The example here was No. 3 on the front page Saturday, meaning it was almost as important as 'Spendulus' awaits vote ("spendulus" apparently being secret Fox code for a stimulus package that has too much spending, get it?) and Iran nuke boast: Sanctions helping (the day's excuse to run a scary picture of Ahmadinejad, only it's illustrating a story about some remarks by Khamenei). And don't forget a sidebar to the top story, Runnin' late? That's 'Obama time':

There's a new time zone in the nation's capital: Obama Time.

Barely two weeks into his presidency, Barack Obama has made a clean break from George W. Bush in several high-profile moves, including reversing a number of the 43rd president's policies.
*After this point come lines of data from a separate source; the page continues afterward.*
Lemma influence_spec (point : GridInteraction) (g : GridStretchManager) :
  baseline g (targetWeightsX g) -> baseline g (targetWeightsY g) ->
  let g' := influence point g in
  n g' = n g /\ currentWeightsX g' = currentWeightsX g
  /\ currentWeightsY g' = currentWeightsY g
  /\ baseline g (targetWeightsX g') /\ baseline g (targetWeightsY g').
Proof.
  intros Bx By. unfold influence, baseline in *. cbv zeta.
  loop_inv (fun (k : nat) (g' : GridStretchManager) =>
              n g' = n g /\ currentWeightsX g' = currentWeightsX g
              /\ currentWeightsY g' = currentWeightsY g
              /\ forall j, (j < n g)%nat ->
                   1 <= at_ (targetWeightsX g') j /\ 1 <= at_ (targetWeightsY g') j).
  destruct F as (En & Ex & Ey & A).
  - repeat split; auto.
  - intros i g' _ (En & Ex & Ey & A). grid_simpl. repeat split; try assumption;
      rewrite at_assign; destruct (Nat.eqb_spec j i) as [-> | NE];
        try (apply A; assumption);
        match goal with |- 1 <= ?t + intensityOf point * Math_exp ?e =>
          pose proof (Qmult_le_0_compat _ _ (intensity_nonneg point) (Math_exp_nonneg e));
          destruct (A i ltac:(assumption)); lra
        end.
  - repeat split; try assumption; intros j Lj; apply A; exact Lj.
Qed.

Lemma influences_spec (interactions : list GridInteraction) (g : GridStretchManager) :
  baseline g (targetWeightsX g) -> baseline g (targetWeightsY g) ->
  let g' := fold_left (fun g point => influence point g) interactions g in
  n g' = n g /\ currentWeightsX g' = currentWeightsX g
  /\ currentWeightsY g' = currentWeightsY g
  /\ baseline g (targetWeightsX g') /\ baseline g (targetWeightsY g').
Proof.
  revert g. induction interactions as [| point rest IH]; intros g Bx By; cbn [fold_left].
  - repeat split; assumption.
  - destruct (influence_spec point g Bx By) as (En & Ex & Ey & Tx & Ty).
    assert (Tx' : baseline (influence point g) (targetWeightsX (influence point g))).
    { intros j Lj. apply Tx. now rewrite <- En. }
    assert (Ty' : baseline (influence point g) (targetWeightsY (influence point g))).
    { intros j Lj. apply Ty. now rewrite <- En. }
    destruct (IH (influence point g) Tx' Ty') as (En2 & Ex2 & Ey2 & Tx2 & Ty2).
    cbv zeta. repeat split; try congruence;
      intros j Lj; [apply Tx2 | apply Ty2]; now rewrite En.
Qed.

Lemma smooth_spec (g : GridStretchManager) :
  baseline g (currentWeightsX g) -> baseline g (currentWeightsY g) ->
  baseline g (targetWeightsX g) -> baseline g (targetWeightsY g) ->
  let g' := smooth g in
  n g' = n g /\ targetWeightsX g' = targetWeightsX g
  /\ targetWeightsY g' = targetWeightsY g
  /\ baseline g (currentWeightsX g') /\ baseline g (currentWeightsY g').
Proof.
  intros Cx Cy Tx Ty. unfold smooth, baseline in *. cbv zeta.
  loop_inv (fun (k : nat) (g' : GridStretchManager) =>
              n g' = n g /\ targetWeightsX g' = targetWeightsX g
              /\ targetWeightsY g' = targetWeightsY g
              /\ forall j, (j < n g)%nat ->
                   1 <= at_ (currentWeightsX g') j /\ 1 <= at_ (currentWeightsY g') j).
  destruct F as (En & Ex & Ey & A).
  - repeat split; auto.
  - intros i g' Li (En & Ex & Ey & A). grid_simpl. repeat split; try assumption;
      rewrite at_assign; destruct (Nat.eqb_spec j i) as [-> | NE];
        try (apply A; assumption);
        rewrite ?Ex, ?Ey; destruct (A i Li);
        pose proof (Tx i Li); pose proof (Ty i Li); lra.
  - repeat split; try assumption; intros j Lj; apply A; exact Lj.
Qed.

(** [update] keeps the number of slots, leaves every target weight at or
    above the baseline and keeps the current weights at or above it. *)
Lemma update_spec (interactions : list GridInteraction) (g : GridStretchManager) :
  baseline g (currentWeightsX g) -> baseline g (currentWeightsY g) ->
  let g' := update interactions g in
  n g' = n g
  /\ baseline g (targetWeightsX g') /\ baseline g (targetWeightsY g')
  /\ baseline g (currentWeightsX g') /\ baseline g (currentWeightsY g').
Proof.
  intros Cx Cy. unfold update. cbv zeta.
  destruct (resetTargets_spec g) as (En & Ex & Ey & Ox & Oy). cbv zeta in *.
  set (g1 := resetTargets g) in *.
  assert (B1x : baseline g1 (targetWeightsX g1)).
  { intros j Lj. rewrite Ox; [lra | now rewrite <- En]. }
  assert (B1y : baseline g1 (targetWeightsY g1)).
  { intros j Lj. rewrite Oy; [lra | now rewrite <- En]. }
  destruct (influences_spec interactions g1 B1x B1y) as (En2 & Ex2 & Ey2 & Tx2 & Ty2).
  cbv zeta in *.
  set (g2 := fold_left (fun g point => influence point g) interactions g1) in *.
  assert (N2 : n g2 = n g) by congruence.
  assert (C2x : baseline g2 (currentWeightsX g2)).
  { intros j Lj. rewrite Ex2, Ex. apply Cx. now rewrite <- N2. }
  assert (C2y : baseline g2 (currentWeightsY g2)).
  { intros j Lj. rewrite Ey2, Ey. apply Cy. now rewrite <- N2. }
  assert (T2x : baseline g2 (targetWeightsX g2)).
  { intros j Lj. apply Tx2. now rewrite <- En2. }
  assert (T2y : baseline g2 (targetWeightsY g2)).
  { intros j Lj. apply Ty2. now rewrite <- En2. }
  destruct (smooth_spec g2 C2x C2y T2x T2y) as (En3 & Ex3 & Ey3 & Cx3 & Cy3).
  cbv zeta in *. split; [congruence |].
  repeat split; intros j Lj;
    [rewrite Ex3; apply T2x | rewrite Ey3; apply T2y | apply Cx3 | apply Cy3];
    now rewrite N2.
Qed.

Lemma totalWeights_spec (g : GridStretchManager) :
  totalWeights g = (partial (currentWeightsX g) (n g), partial (currentWeightsY g) (n g)).
Proof.
  unfold totalWeights.
  loop_inv (fun (k : nat) (t : Q * Q) =>
              t = (partial (currentWeightsX g) k, partial (currentWeightsY g) k)).
  apply F; [reflexivity |].
  intros i [tx ty] _ E. injection E as -> ->. reflexivity.
Qed.

Lemma partial_ge (a : list Q) (k : nat) :
  (forall j, (j < k)%nat -> 1 <= at_ a j) -> inject_Z (Z.of_nat k) <= partial a k.
Proof.
  induction k as [| k IH]; intro B; [apply Qle_refl |].
  cbn [partial]. rewrite Nat2Z.inj_succ. unfold Z.succ. rewrite inject_Z_plus.
  specialize (IH (fun j L => B j (Nat.lt_lt_succ_r _ _ L))).
  pose proof (B k (Nat.lt_succ_diag_r k)). change (inject_Z 1) with 1. lra.
Qed.

Lemma partial_mono (a : list Q) (k m : nat) :
  (forall j, (j < m)%nat -> 1 <= at_ a j) -> (k <= m)%nat -> partial a k <= partial a m.
Proof.
  intros B L. induction L as [| m L IH]; [lra |].
  cbn [partial].
  specialize (IH (fun j Lj => B j (Nat.lt_lt_succ_r _ _ Lj))).
  pose proof (B m (Nat.lt_succ_diag_r m)). lra.
Qed.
He's also reversed an unwritten but much-noticed Bush policy: Be on time, all the time.

But enough with the thinly veiled racist jokes; let's get to those evil greens and their "environment religion"!

Could environmental education be crossing into environmental indoctrination? Some critics say yes, as schools boast that such curricula simply is teaching children ways of caring for the earth.

Critics say, schools boast: Liebling, thou shouldst be living at this hour. And hang on to the Stupid Question for a bit.

Being a "good" student at Western Avenue Elementary School in Flossmoor, Ill., means more than just doing reading, writing and arithmetic well. It also means trying to save the planet.

(Fallacy alert in 3 ... 2 ... 1 ...)

... The students are taking part in what's called "National Green Week," organized by the Green Education Foundation. Schools across the country are encouraged to teach children about recycling, global warming and carbon footprints.

... Children as young as 5 years old are told to avoid plastic water bottles, carry lunches in reusable containers, to conserve water and reduce their trash, both at school and at home. They're also taught that planet earth is in trouble and animals' lives could be in danger.

While that may seem politically correct to many people, all the talk of "green" is making some people see red.

The people who aren't bothered by this are generally not going to think it seems "politically correct," a derogatory term that usually says a lot about the user's inability to tell motes from logs.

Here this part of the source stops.